First of all let me say, welcome back to the long-missed Iowa Bucket List. No need to fret about another hiatus. I’m back for the summer, and taking suggestions for new Iowa adventures.
But here’s a dilly of a vacation I’ve long-waited to post about: my trip to the Frank Lloyd Wright Hotel in Mason City, Iowa. I met up with my mom back in February to check out the famous location and have been saving all my witty comments while I crawled through my final semester of my undergraduate degree.
I wasn’t quite familiar with Wright’s architecture and so I managed to drive around the block it was located on about eight times before I figured out which building I was actually going to. To be fair, it’s connected to a bank. So as I circled the block, passing the signage and staring at each building for a giant sign proclaiming, “RIGHT HERE! FRANK LLOYD WRIGHT DESIGNED THIS ONE HERE,” I kept thinking, “Well, that building looks oldish but it’s a bank! Not a hotel!”
The building is pretty incredible, with a consistent and striking geometric design incorporated into the foundation, décor, and pretty much anywhere you lay your eyes.

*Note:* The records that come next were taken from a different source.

Section ends.
Context (str_other : val -> string) (float_repr : Q -> string) (format_spec : val -> string -> option string).
Context (convert : text -> val -> option text) (convert_all : text -> meta -> option text).
Context (format_language : string -> string -> option string).
Context (text_of : ToolCalls.failure -> string) (exn_text : ToolCalls.exn -> string).
Context (E : environment) `{UrlGuard.Interpreter} (allowlisted : list string) (f : config).

Lemma tame_of {A} n (c : M A) : preserves (over_core (asked n)) c -> calm c -> tame n c.
Proof. intros H1 H2. split; [done|]. intros st _. apply H2. Qed.
Lemma tame_bind {A B} n (c : M A) (k : A -> M B) : tame n c -> (forall a, tame n (k a)) -> tame n (se_bind c k).
Proof.
  intros [H1 H2] Hk. split.
  - apply keeps_seq; [done|]. intros a. apply Hk.
  - intros st Hs. unfold se_bind. specialize (H1 st Hs). specialize (H2 st Hs). destruct (c st) as [st' [a|e]]; [by apply Hk|].
    cbn [snd] in *. intros [= ->]. done.
Qed.

(** As [keep] does: only a bind that is written as one. *)
Ltac split_bind := match goal with |- tame _ (se_bind _ _) => apply tame_bind end.

Lemma asked_hides n : forall k tr d w, asked n k tr -> asked n (Core (k_hanging k) (k_in_flight k) d w) tr.
Proof. done. Qed.

Section executed.
Context (n : nat) (generate : list msg -> meta -> string -> bool -> bool -> M (meta * list msg)).
Hypothesis generates : forall ms m s b st, tame n (generate ms m s b st).

(** What does not generate is tame because it is calm and keeps the count. *)
Ltac plain := apply tame_of; [try (keep; fail); keep; apply keeps_modify; intros; unfold merge_context; by repeat case_match|
  unfold wait_for_current_message, process_call_hangup, enter_hangup_state; eauto 3 with calm].

Lemma tame_follow_up m s b st : tame n (follow_up E generate m s b st).
Proof.
  unfold follow_up. split_bind; [plain|intros ms]. split_bind; [plain|intros m'].
  split_bind; [apply generates|intros _; plain].
Qed.
Lemma tame_pause w : tame n (pause E w).
Proof. plain. Qed.
Lemma tame_modify g : (forall s, core_of (g s) = core_of s) -> tame n (modify g).
Proof. intros Hg. apply tame_of; [by apply keeps_modify|apply calm_modify]. Qed.
Lemma tame_ledger g : (forall s, hanging (g s) = hanging s /\ function_call_in_flight (pipe (g s)) = function_call_in_flight (pipe s)) ->
  tame n (modify g).
Proof. intros Hg. apply tame_of; [by apply (keeps_ledger (asked n) (asked_hides n))|apply calm_modify]. Qed.
Lemma tame_record c t : tame n (record c t).
Proof. plain. Qed.
Lemma tame_hangup : tame n (process_call_hangup E).
Proof. apply tame_of; [apply keeps_hangup, _|]. apply calm_bind; intros; auto with calm. Qed.
Lemma tame_enter : tame n (enter_hangup_state E).
Proof. apply tame_of; [apply keeps_enter_hangup, _|]. apply calm_bind; intros; auto with calm. Qed.

Lemma tame_end_call c s : tame n (end_call float_repr E generate c s).
Proof.
  unfold end_call, wait_for_current_message. split_bind; [by apply tame_modify|intros []]. split_bind; [apply tame_record|intros []].
  split_bind.
  - destruct (truthy _); repeat (split_bind; [|intros []]); auto using tame_enter, tame_follow_up, tame_pause.
  - intros []. do 2 (split_bind; [by apply tame_modify|intros []]). apply tame_hangup.
Qed.

Lemma tame_switch c s : tame n (switch_language_tool str_other float_repr format_spec E f generate c s).
Proof.
  unfold switch_language_tool. destruct (get_or _ _ _); try (apply tame_of; [by intros ?|by apply calm_raise]).
  split_bind; [plain|intros cur]. destruct (decide _).
  - repeat (split_bind; [|intros []]); auto using tame_record, tame_follow_up. by apply tame_modify.
  - split_bind.
    + destruct (hanging cur); [plain|]. destruct (switcher f); apply tame_of; auto with calm;
        [apply keeps_switch_with_detector, _|apply keeps_switch_plain, _].
    + intros r. repeat (split_bind; [|intros []]); auto using tame_record, tame_follow_up; by apply tame_modify.
Qed.

Lemma tame_custom c s : tame n (custom_tool str_other float_repr convert convert_all text_of E allowlisted f generate c s).
Proof.
  unfold custom_tool, wait_for_current_message, close_detail. split_bind; [apply tame_pause|intros []]. split_bind; [plain|intros cur].
  destruct (hanging cur); [plain|]. split_bind.
  { apply tame_of; [|auto with calm]. unfold pre_call_webhook. keep; by apply (keeps_ledger (asked n) (asked_hides n)). }
  intros []. split_bind; [plain|intros now]. split_bind; [plain|intros s1]. cbv zeta.
  split_bind; [by apply tame_ledger|intros []]. split_bind.
  { apply tame_of; [|auto with calm]. unfold call_tool, close_detail. keep; by apply (keeps_ledger (asked n) (asked_hides n)). }
  intros a. split_bind.
  { split_bind; [plain|intros now']. by apply tame_ledger. }
  intros []. split_bind.
  { destruct (graph_agent f); [|plain]. apply tame_modify. intros s2. unfold merge_context. by repeat case_match. }
  intros []. split_bind; [plain|intros r]. repeat (split_bind; [|intros []]); auto using tame_record, tame_follow_up;
    by apply tame_modify.
Unshelve. exact E.
Qed.

Lemma tame_execute s c : tame n (execute_function_call str_other float_repr format_spec convert convert_all text_of E allowlisted f generate s c).
Proof.
  unfold execute_function_call. cbv zeta. split_bind; [by apply tame_modify|intros []].
  destruct (startswith _ _); [apply tame_end_call|]. destruct (startswith _ _).
  - apply tame_of; [|auto with calm]. apply (keeps_transfer _ _ _ _ _ _ _ (asked n)), asked_hides.
  - destruct (decide _); [apply tame_switch|apply tame_custom].
Qed.
End executed.

Context (k : nat) `{!Settles E k}.

Lemma consume_settled n b st l e a s s' a' p : (forall c, Piece c ∈ l -> payload c = None) ->
  consume E f n b st l e a s <> (s', Ok (Calls a' p)).
Proof. intros Hl (c & Hc & Hp)%consume_payload. by rewrite (Hl c Hc) in Hp. Qed.

(** A call of a tool is only found in a stream that may have one. *)
Lemma receive_calls tr ms m n b st a s s' a' p :
  receive E f n b st (e_generate E tr ms m) a s = (s', Ok (Calls a' p)) -> (gens tr < k)%nat.
Proof.
  intros (c & Hc & Hp)%receive_payload. destruct (decide (k <= gens tr)%nat) as [Hk|Hk]; [|lia].
  rewrite (settles_calls tr ms m c Hk Hc) in Hp. done.
Qed.

Lemma calm_llm_error {A} (c : M A) st : (c st).2 <> Err OutOfFuel -> (as_llm_error exn_text c st).2 <> Err OutOfFuel.
Proof. unfold as_llm_error. destruct (c st) as [st' [r|[]]]; done. Qed.

Lemma generation_ends execute ms m n b st s tr :
  (forall c n', (S (gens tr) < k)%nat -> tame (S (gens tr)) (execute n' c)) ->
  (generation str_other format_language exn_text E f execute ms m n b st (s, tr)).2 <> Err OutOfFuel.
Proof.
  intros He. unfold generation, se_bind at 1. cbn [get fst]. destruct (hanging s); [by apply calm_bind; auto with calm|].
  set (ms' := inject_language_instruction _ _ _). set (m' := dset _ _ _). clearbody ms' m'.
  unfold se_bind at 1, say at 1. cbn [fst snd]. set (tr' := (tr ++ [EReset]) ++ [EGenerate ms' m']).
  assert (Hg : gens tr' = S (gens tr)) by (unfold tr'; rewrite !gens_app; cbn; lia).
  unfold se_bind at 1. match goal with |- context [as_llm_error exn_text ?c ?st] =>
    pose proof (calm_llm_error c st) as Hc; destruct (as_llm_error exn_text c st) as [st' [r|e]] end.
  { destruct r; [by apply calm_finish|done]. }
  intros [= ->]. apply Hc; [clear Hc|done]. unfold se_bind at 1, say at 1. cbn [fst snd]. fold tr'. unfold se_bind at 1. cbn [trace_of fst snd].
  unfold se_bind at 1. pose proof (calm_receive E f n b st (e_generate E tr' ms' m')
    (Gathered m' ms' "" (Some "") (Some (ToolCalls.Text "")) no_tokens None) (settles_ends tr' ms' m') (s, tr')) as Hcalm.
  pose proof (keeps_receive E f (asked (S (gens tr))) n b st (e_generate E tr' ms' m')
    (Gathered m' ms' "" (Some "") (Some (ToolCalls.Text "")) no_tokens None) (s, tr')) as Hkeep.
  destruct (receive _ _ _ _ _ _ _ _) as [st1 [[a|a|a p]|e]] eqn:Hr; [done|done| |].
  - apply receive_calls in Hr. rewrite Hg in Hr. assert (Hst : over_core (asked (S (gens tr))) st1).
    { apply Hkeep. unfold over_core, asked. cbn [snd]. lia. }
    clear Hkeep Hcalm. apply (tame_bind (S (gens tr))); [|by intros []; apply tame_of; [by apply keeps_ret|apply calm_ret]|done].
    assert (Ht : tame (S (gens tr)) (c <- python (arguments p) ;; execute n c)).
    { apply tame_bind; [apply tame_of; [apply (keeps_python (asked (S (gens tr))))|apply calm_python]|]. intros c. by apply He. }
    destruct Ht as [H1 H2]. split.
    + exact (keeps_finally E _ _ _ H1).
    + intros st2 Hst2. specialize (H2 st2 Hst2). unfold finally. by destruct (se_bind _ _ st2) as [st3 r].
  - intros [= ->]. by apply Hcalm.
Qed.

Lemma turn_ends fuel ms m n b st s tr : (0 < fuel)%nat -> (k <= fuel + gens tr)%nat ->
  (do_llm_generation str_other float_repr format_spec convert convert_all format_language text_of exn_text E allowlisted f
     fuel ms m n b st (s, tr)).2 <> Err OutOfFuel.
Proof.
  revert ms m n b st s tr. induction fuel as [|fuel IH]; intros ms m n b st s tr H0 Hk; [lia|]. cbn [do_llm_generation].
  apply generation_ends. intros c n' Hd. apply tame_execute. intros ms1 m1 n1 b1 st1. split.
  - apply keeps_turn; apply _ || apply asked_hides.
  - intros [s1 t1] Hs. unfold over_core, asked in Hs. cbn [snd] in Hs. apply IH; lia.
Qed.

(** C25: A turn comes to its end: when the model stops calling tools after it was asked [k]
    times, as much fuel as that is enough, whatever else happens in between. *)
Theorem turns_end fuel message n m s tr : (k < fuel)%nat ->
  ~ runs_dry (process_conversation_task str_other float_repr format_spec convert convert_all format_language text_of exn_text E allowlisted f
     fuel message n m) (s, tr).
Proof.
  intros Hk. unfold runs_dry, process_conversation_task. cbv zeta.
  apply calm_bind; [apply calm_clock|intros now]. apply calm_bind; [apply calm_modify|intros []].
  apply calm_bind; [apply calm_when, calm_modify|intros []]. apply calm_bind; [apply calm_get_copy|intros ms].
  apply calm_bind; [|intros r; apply calm_bind; [apply calm_drain|intros []]; apply calm_bind; [apply calm_modify|intros []];
    apply calm_completion].
  intros [s1 t1]. unfold on_cancel.
  match goal with |- context [match ?c (s1, t1) with _ => _ end] => assert (Hc : calm c) end.
  { apply calm_bind; [intros [s2 t2]; apply turn_ends; lia|intros r].
    apply calm_bind; [apply calm_when, calm_bind; [apply calm_say|intros []; apply calm_pause]|intros []; apply calm_ret]. }
  specialize (Hc (s1, t1)). by destruct (se_bind _ _ (s1, t1)) as [st' [r|[]]].
Qed.
End ends.

(** ** A plain answer *)
(** A chunk that is text only. *)
Definition plain (c : chunk) : Prop := payload c = None /\ function_name c = None /\ function_message c = None.

Definition said (before : string) (l : list chunk) : string := foldl (fun r c => r +:+ " " +:+ data c) before l.

(** What reaches the synthesizer of a text once the stream has [ended], or before. *)
Definition cut (ended : bool) (text : string) : string :=
  process_stop_words text (if ended then [("end_of_llm_stream", VBool true)] else []).
Fixpoint heard (ended : bool) (l : list chunk) : list string :=
  match l with
  | [] => []
  | c :: l' => let ended := end_of_stream c || ended in
               let t := cut ended (data c) in
               (if str_blank t then [] else [t]) ++ heard ended l'
  end.

(** The texts that were sent to be spoken. *)
Definition to_speak (e : event) : option string :=
  match e with ESynth t _ => if str_blank t then None else Some t | _ => None end.
Definition spoken_texts (tr : trace) : list string := omap to_speak tr.

Definition same_but (ks : list string) (m m' : meta) : Prop := forall k, k ∉ ks -> dget k m' = dget k m.
Definition TOUCHED : list string := ["request_id"; "end_of_llm_stream"; "detected_language"].
Definition ended (m : meta) : bool := truthy (mget "end_of_llm_stream" m).

Lemma same_but_refl ks m : same_but ks m m.
Proof. by intros k. Qed.
Lemma same_but_trans ks m1 m2 m3 : same_but ks m1 m2 -> same_but ks m2 m3 -> same_but ks m1 m3.
Proof. intros H1 H2 k Hk. by rewrite H2, H1. Qed.
Lemma same_but_dset ks k v m : k ∈ ks -> same_but ks m (dset k v m).
Proof. intros Hk k' Hk'. apply dget_dset_ne. by intros ->. Qed.
Lemma cut_process t m : process_stop_words t m = cut (ended m) t.
Proof. unfold cut, process_stop_words, ended. by destruct (truthy (mget "end_of_llm_stream" m)). Qed.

According to the website the hotel was built by some hot-shot lawyers and “replaced the eye-sores on the corner of State Street and Federal Avenue.” I feel a sense of remorse for whoever designed those eye-sores because they never stood a chance. But without this hotel I’ll sheepishly admit I would never have had reason to visit Mason City, Iowa.
Speaking of which, despite hundreds of assurances from Iowa-born friends I would have literally zero fun to speak of in Mason City, mom and I really enjoyed ourselves.
We settled into our rooms to check them out. Frank Lloyd Wright was a very modern architect.
See? Like super modern, right?
But seriously, the recently-renovated hotel preserved rooms originally built that you would never see in hotels today, including realistic time-period furniture and décor. Apparently, after serving as low-grade apartments the hotel was completely abandoned. Wright was a pretty big name in the designing world by this point, but his recognition for hotels didn’t seem to stick. According to the hotel’s website the “few hotels he’d designed had all disappeared, except for the Park Inn.” So almost as brilliantly as the design of the building itself, a local group made the decision to save the hotel. (Think of Park’s and Rec’s Leslie Knope tying herself to that gate to prevent the destruction of that historic gazebo … but more successful.)
A little research reveals Wright was kind of a skeeze (who knew, besides whoever authored the site’s info page …).
He started work on the hotel in 1908 and then like many contemporary celebrity scandals we love to gossip about Wright soiled his reputation when he ran off to Europe with some chick named Mamah who was the wife of a former client (did I mention Wright was married, with six kids?).
He spent two years in Europe. He came home in 1911 and started to work on a home for himself and Mamah (by the way, is this a creepy name or what? Some Freudian jokes are at work in my head). Wright still had a somewhat disgraced reputation.
Sadly, a crazy servant set the house on fire and proceeded to murder seven people with an axe. Mamah and her two children from her previous marriage were among the dead. The servant attempted to kill himself but failed. He was taken to jail and, despite medical attention, died seven weeks later of starvation.
Wright just kept on building after this. Then he briefly married Mariam Noel, brief here meaning three years. After that he met a Russian Dancer named Oligivanna who he married and spent the rest of his life with.
Wright designed more than 500 buildings (homes, museums, office buildings, hotels, churches, etc.).
The restoration of the hotel we stayed in, finished in 2011, cost $18 million.
Enough with the boring stuff, I’ll give you a little sneak peak of the hotel. And after this may I recommend Googling some of his other works. They’re all pretty awesome. When I marry rich I might considering buying up some of that Usonian works of Iowa brilliance. Disclaimer: FLW isn’t actually from Iowa. But since he voluntarily graced us with his presence I think they often just claim him.